Distribution format for Python libraries uploaded on PyPI

Distribution format for Python libraries uploaded on PyPI - python

I went through the tutorial of uploading packages to https://test.pypi.org/ and I was successful in doing so.
However, $python setup.py sdist bdist_wheel produces a .whl file and a tar.gz file in the dist/ directory. twine allows uploading just the .whl or tar.gz file or both. I see many repositories on https://pypi.org/ have uploaded both the formats.
I want to understand what is the best practice. Is one format preferred over the other? If .whl file is enough for distributing my code, should I upload tar.gz file too? Or is there anything else I am completely missing here.

Best practice is to provide both.
A "built distribution" (.whl) for users that are able to use that distribution. This saves install time as a "built distribution" is pre-built and can just be dropped into place on the users machine, without any compilation step or without executing setup.py. There may be more than one built distribution for a given release -- once you start including compiled binaries with your distribution, they become platform-specific (see https://pypi.org/project/tensorflow/#files for example)
A "source distribution" (.tar.gz) is essentially a fallback for any user that cannot use your built distribution(s).
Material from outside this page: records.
(** X23.  [store_chat] touches the key of its conversation only: whenever
    it succeeds, every other key of the store keeps its value and its time
    to live. *)
Theorem store_chat_leaves_other_keys
    (dumps : json -> string) (loads : string -> option json)
    (number_truthy : string -> bool)
    (store store' : Redis.Store) (messages : list json)
    (conversation_id key : string) (expire_time : N) :
  Redis.store_chat dumps loads number_truthy store messages conversation_id
    expire_time = inl store' ->
  key <> conversation_id ->
  dict_get store' key = dict_get store key.
Proof.
  unfold Redis.store_chat. intros Hrun Hne.
  destruct (Redis.retrieve_chat loads store conversation_id)
    as [chat_data | e]; [| discriminate].
  destruct (if Redis.truthy number_truthy chat_data
            then match chat_data with
                 | JArray l => inl (JArray (l ++ messages))
                 | _ => inr (PyError "AttributeError")
                 end
            else inl (JArray messages)) as [chat_data' | e];
    [| discriminate].
  cbv zeta in Hrun. inversion Hrun; subst store'.
  apply other_key_after_write. exact Hne.
Qed.

Lemma store_chat_leaves_other_keys_witness :
  (exists store',
      Redis.store_chat JsonText.dumps Json.loads (fun _ => true)
        Redis.sample_store [Redis.chat_message "assistant" "hello"] "conv-1"
        Redis.twelve_hours = inl store' /\
      dict_get store' "session_data_sid-1"
      = dict_get Redis.sample_store "session_data_sid-1") /\
  "session_data_sid-1" <> "conv-1".
Proof.
  assert (Hne : "session_data_sid-1" <> "conv-1") by discriminate.
  split; [| exact Hne].
  eexists. split; [vm_compute; reflexivity |].
  apply (store_chat_leaves_other_keys JsonText.dumps Json.loads
           (fun _ => true) Redis.sample_store _
           [Redis.chat_message "assistant" "hello"] "conv-1"
           "session_data_sid-1" Redis.twelve_hours);
    [vm_compute; reflexivity | exact Hne].
Defined.

(** X24.  Two successive [store_chat] on a conversation leave the history
    that one [store_chat] of the two message lists together leaves: the
    former history, then the first messages, then the second. *)
Theorem store_chat_twice_appends_both
    (dumps : json -> string) (loads : string -> option json)
    (number_truthy : string -> bool)
    (store : Redis.Store) (first second : list json)
    (conversation_id : string) (expire_time : N) (previous : json) :
  Redis.retrieve_chat loads store conversation_id = inl previous ->
  Redis.truthy number_truthy previous = false \/
  (exists l, previous = JArray l) ->
  Redis.round_trips dumps loads (JArray (Redis.history previous ++ first)) ->
  Redis.round_trips dumps loads
    (JArray (Redis.history previous ++ first ++ second)) ->
  exists store1 store2 store12,
    Redis.store_chat dumps loads number_truthy store first conversation_id
      expire_time = inl store1 /\
    Redis.store_chat dumps loads number_truthy store1 second conversation_id
      expire_time = inl store2 /\
    Redis.store_chat dumps loads number_truthy store (first ++ second)
      conversation_id expire_time = inl store12 /\
    Redis.retrieve_chat loads store2 conversation_id
    = inl (JArray (Redis.history previous ++ first ++ second)) /\
    Redis.retrieve_chat loads store12 conversation_id
    = Redis.retrieve_chat loads store2 conversation_id.
Proof.
  intros Hprev Hshape Htrip1 Htrip2.
  pose proof (store_chat_writes dumps loads number_truthy store first
                conversation_id expire_time previous Hprev Hshape) as Hrun1.
  cbv zeta in Hrun1.
  pose proof (retrieve_after_write dumps loads store conversation_id
                expire_time _ Htrip1) as Hread1.
  pose proof (store_chat_writes dumps loads number_truthy _ second
                conversation_id expire_time _ Hread1
                (or_intror (ex_intro _ _ eq_refl))) as Hrun2.
  cbv zeta in Hrun2. cbn [Redis.history] in Hrun2.
  rewrite <- app_assoc in Hrun2.
  pose proof (store_chat_writes dumps loads number_truthy store
                (first ++ second) conversation_id expire_time previous
                Hprev Hshape) as Hrun12.
  cbv zeta in Hrun12.
  eexists. eexists. eexists.
  split; [exact Hrun1 |]. split; [exact Hrun2 |]. split; [exact Hrun12 |].
  rewrite !(retrieve_after_write dumps loads _ conversation_id expire_time
              _ Htrip2).
  split; reflexivity.
Qed.

Lemma store_chat_twice_appends_both_witness :
  (Redis.retrieve_chat Json.loads Redis.sample_store "conv-2"
   = inl (JObject []) /\
   Redis.truthy (fun _ => true) (JObject []) = false /\
   Redis.round_trips JsonText.dumps Json.loads
     (JArray (Redis.history (JObject [])
              ++ [Redis.chat_message "user" "hi"])) /\
   Redis.round_trips JsonText.dumps Json.loads
     (JArray (Redis.history (JObject [])
              ++ [Redis.chat_message "user" "hi"]
              ++ [Redis.chat_message "assistant" "hello"]))) /\
  exists store1 store2 store12,
    Redis.store_chat JsonText.dumps Json.loads (fun _ => true)
      Redis.sample_store [Redis.chat_message "user" "hi"] "conv-2"
      Redis.twelve_hours = inl store1 /\
    Redis.store_chat JsonText.dumps Json.loads (fun _ => true) store1
      [Redis.chat_message "assistant" "hello"] "conv-2" Redis.twelve_hours
    = inl store2 /\
    Redis.store_chat JsonText.dumps Json.loads (fun _ => true)
      Redis.sample_store
      ([Redis.chat_message "user" "hi"]
       ++ [Redis.chat_message "assistant" "hello"]) "conv-2"
      Redis.twelve_hours = inl store12 /\
    Redis.retrieve_chat Json.loads store2 "conv-2"
    = inl (JArray (Redis.history (JObject [])
                   ++ [Redis.chat_message "user" "hi"]
                   ++ [Redis.chat_message "assistant" "hello"])) /\
    Redis.retrieve_chat Json.loads store12 "conv-2"
    = Redis.retrieve_chat Json.loads store2 "conv-2".
Proof.
  assert (Htrip1 :
    Redis.round_trips JsonText.dumps Json.loads
      (JArray (Redis.history (JObject [])
               ++ [Redis.chat_message "user" "hi"])))
    by (split; vm_compute; reflexivity).
  assert (Htrip2 :
    Redis.round_trips JsonText.dumps Json.loads
      (JArray (Redis.history (JObject [])
               ++ [Redis.chat_message "user" "hi"]
               ++ [Redis.chat_message "assistant" "hello"])))
    by (split; vm_compute; reflexivity).
  split.
  - split; [vm_compute; reflexivity |].
    split; [reflexivity |]. split; [exact Htrip1 | exact Htrip2].
  - apply (store_chat_twice_appends_both JsonText.dumps Json.loads
             (fun _ => true) Redis.sample_store
             [Redis.chat_message "user" "hi"]
             [Redis.chat_message "assistant" "hello"] "conv-2"
             Redis.twelve_hours (JObject [])).
    + vm_compute. reflexivity.
    + left. reflexivity.
    + exact Htrip1.
    + exact Htrip2.
Defined.
(** * livehttpx: the probing engine of [core/checker.py]

    A shallow embedding of [SubdomainChecker] ([core/checker.py]) and of the
    data classes of [core/models.py], with the properties of the status
    filter, of the retry / scheme policy of [check_host] and of the result
    aggregation of [run_checks].

    Conventions.
    - Python [int] is [Z]; [str] is [string] (UTF-8 bytes, whose bytewise
      lexicographic order is the code point order Python compares by);
      [float] clock readings and sleep lengths are rationals [Q]
      ([0.5 * (attempt + 1)] is exact in both).
    - [Dict[int, int]] and [Dict[str, int]] are [gmap]s.
    - The network, the clock, the resolver and the random generator are an
      abstract [World] threaded through every call; every call that can
      raise returns [Raise e], and [try]/[except] is a combinator. *)

From Stdlib Require Import Ascii String ZArith QArith List Bool Lia Lqa Permutation Sorted.
From stdpp Require Import gmap strings sorting.
Import ListNotations.

Local Open Scope string_scope.
Local Open Scope list_scope.
Local Open Scope Z_scope.

(** ** Data model ([core/models.py]) *)

Record ScanResult := mkScanResult {
  url : string;
  host : string;
  status : Z;
  scheme : string;
  title : string;
  content_length : Z;
  server : string;
  ip_address : string;
  response_time : Q;
  technologies : list string;
  redirect_chain : list string;
  headers : gmap string string;
  cookies : gmap string string;
  has_form : bool;
  has_login : bool;
  is_wordpress : bool;
  cms : string;
  waf : string;
  cdn : string
}.

Record ScanConfig := mkScanConfig {
  timeout : Z;
  max_workers : Z;
  match_codes : list Z;
  verify_ssl : bool;
  rate_limit : option Z;
  retries : Z;
  follow_redirects : bool;
  tech_detection : bool;
  detect_waf : bool;
  detect_cms : bool;
  detect_cdn : bool;
  extract_headers : bool;
  extract_cookies : bool;
  find_forms : bool;
  find_logins : bool;
  random_user_agent : bool;
  custom_user_agent : option string;
  custom_headers : gmap string string;
  proxy : option string;
  exclude_codes : list Z;
  include_codes : list Z;
  only_https : bool;
  only_http : bool
}.

(** The defaults of the [ScanConfig] dataclass. *)
Definition default_config : ScanConfig := {|
  timeout := 5;
  max_workers := 50;
  match_codes := [200; 201; 202; 204; 301; 302; 307; 308; 401; 403];
  verify_ssl := true;
  rate_limit := None;
  retries := 1;
  follow_redirects := true;
  tech_detection := false;
  detect_waf := false;
  detect_cms := false;
  detect_cdn := false;
  extract_headers := false;
  extract_cookies := false;
  find_forms := false;
  find_logins := false;
  random_user_agent := true;
  custom_user_agent := None;
  custom_headers := ∅;
  proxy := None;
  exclude_codes := [];
  include_codes := [];
  only_https := false;
  only_http := false
|}.

Record ScanStats := mkScanStats {
  total_checked : Z;
  total_found : Z;
  start_time : Q;
  end_time : Q;
  status_distribution : gmap Z Z;
  tech_distribution : gmap string Z;
  cms_distribution : gmap string Z;
  waf_distribution : gmap string Z
}.

(** [ScanStats()] *)
Definition empty_stats : ScanStats := {|
  total_checked := 0;
  total_found := 0;
  start_time := 0%Q;
  end_time := 0%Q;
  status_distribution := ∅;
  tech_distribution := ∅;
  cms_distribution := ∅;
  waf_distribution := ∅
|}.

(** ** Python primitives *)

(** [x in xs] on a list of ints. *)
Definition py_in (x : Z) (xs : list Z) : bool := existsb (Z.eqb x) xs.

(** Truth value of a list: non-empty. *)
Definition truthy_list {A} (xs : list A) : bool :=
  match xs with [] => false | _ :: _ => true end.

(** Truth value of a string: non-empty. *)
Definition truthy_str (s : string) : bool :=
  match s with EmptyString => false | String _ _ => true end.

(** [range(n)] *)
Definition range (n : Z) : list Z := map Z.of_nat (seq 0 (Z.to_nat n)).

(** ** The status filter *)

(** [SubdomainChecker._should_include_status] *)
Definition _should_include_status (config : ScanConfig) (st : Z) : bool :=
  if truthy_list (exclude_codes config) && py_in st (exclude_codes config) then false
  else if truthy_list (include_codes config) && negb (py_in st (include_codes config)) then false
  else py_in st (match_codes config).

(** The filter as the specification words it, on membership propositions. *)
Definition shouldInclude (st : Z) (config : ScanConfig) : Prop :=
  ~ In st (exclude_codes config) /\
  (include_codes config = [] \/ In st (include_codes config)) /\
  In st (match_codes config).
Source distributions are not "built" meaning they may require compilation to install. At the minimum, they require executing a build-backend (for most projects, this is invoking setup.py with setuptools as the build-backend). Any installer should be able to install from source. In addition, a source distribution makes it easier for users who want to audit your source code (although this is possible with built distributions as well).
For the majority of Python projects, turning a "source distribution" into a "built distribution" results in a single pure-Python wheel (which is indicated by the none-any in a filename like projectname-1.2.3-py2.py3-none-any.whl). There's not much difference between this and the source distribution, but it's still best practice to upload both.

A .tar.gz is a so called source distribution. It contains the source code of your package and instructions on how to build it, and the target system will perform the build before installing it.
A .wheel (spec details in PEP 427) is a built distribution format, which means that the target system doesn't need to build it any more. Installing a wheel usually just means copying its content into the right site-packages.
The wheel sounds downright superior, because it is. It is still best practice to upload both, wheels and a source distribution, because any built distribution format only works for a subset of target systems. For a package that contains only python code, that subset is "everything" - people still often upload source distributions though, maybe to be forward compatible in case a new standard turns up[1], maybe to anticipate system specific extensions that will suddenly require source distributions in order to support all platforms, maybe to give users the option to run a custom build with specific build-parameters.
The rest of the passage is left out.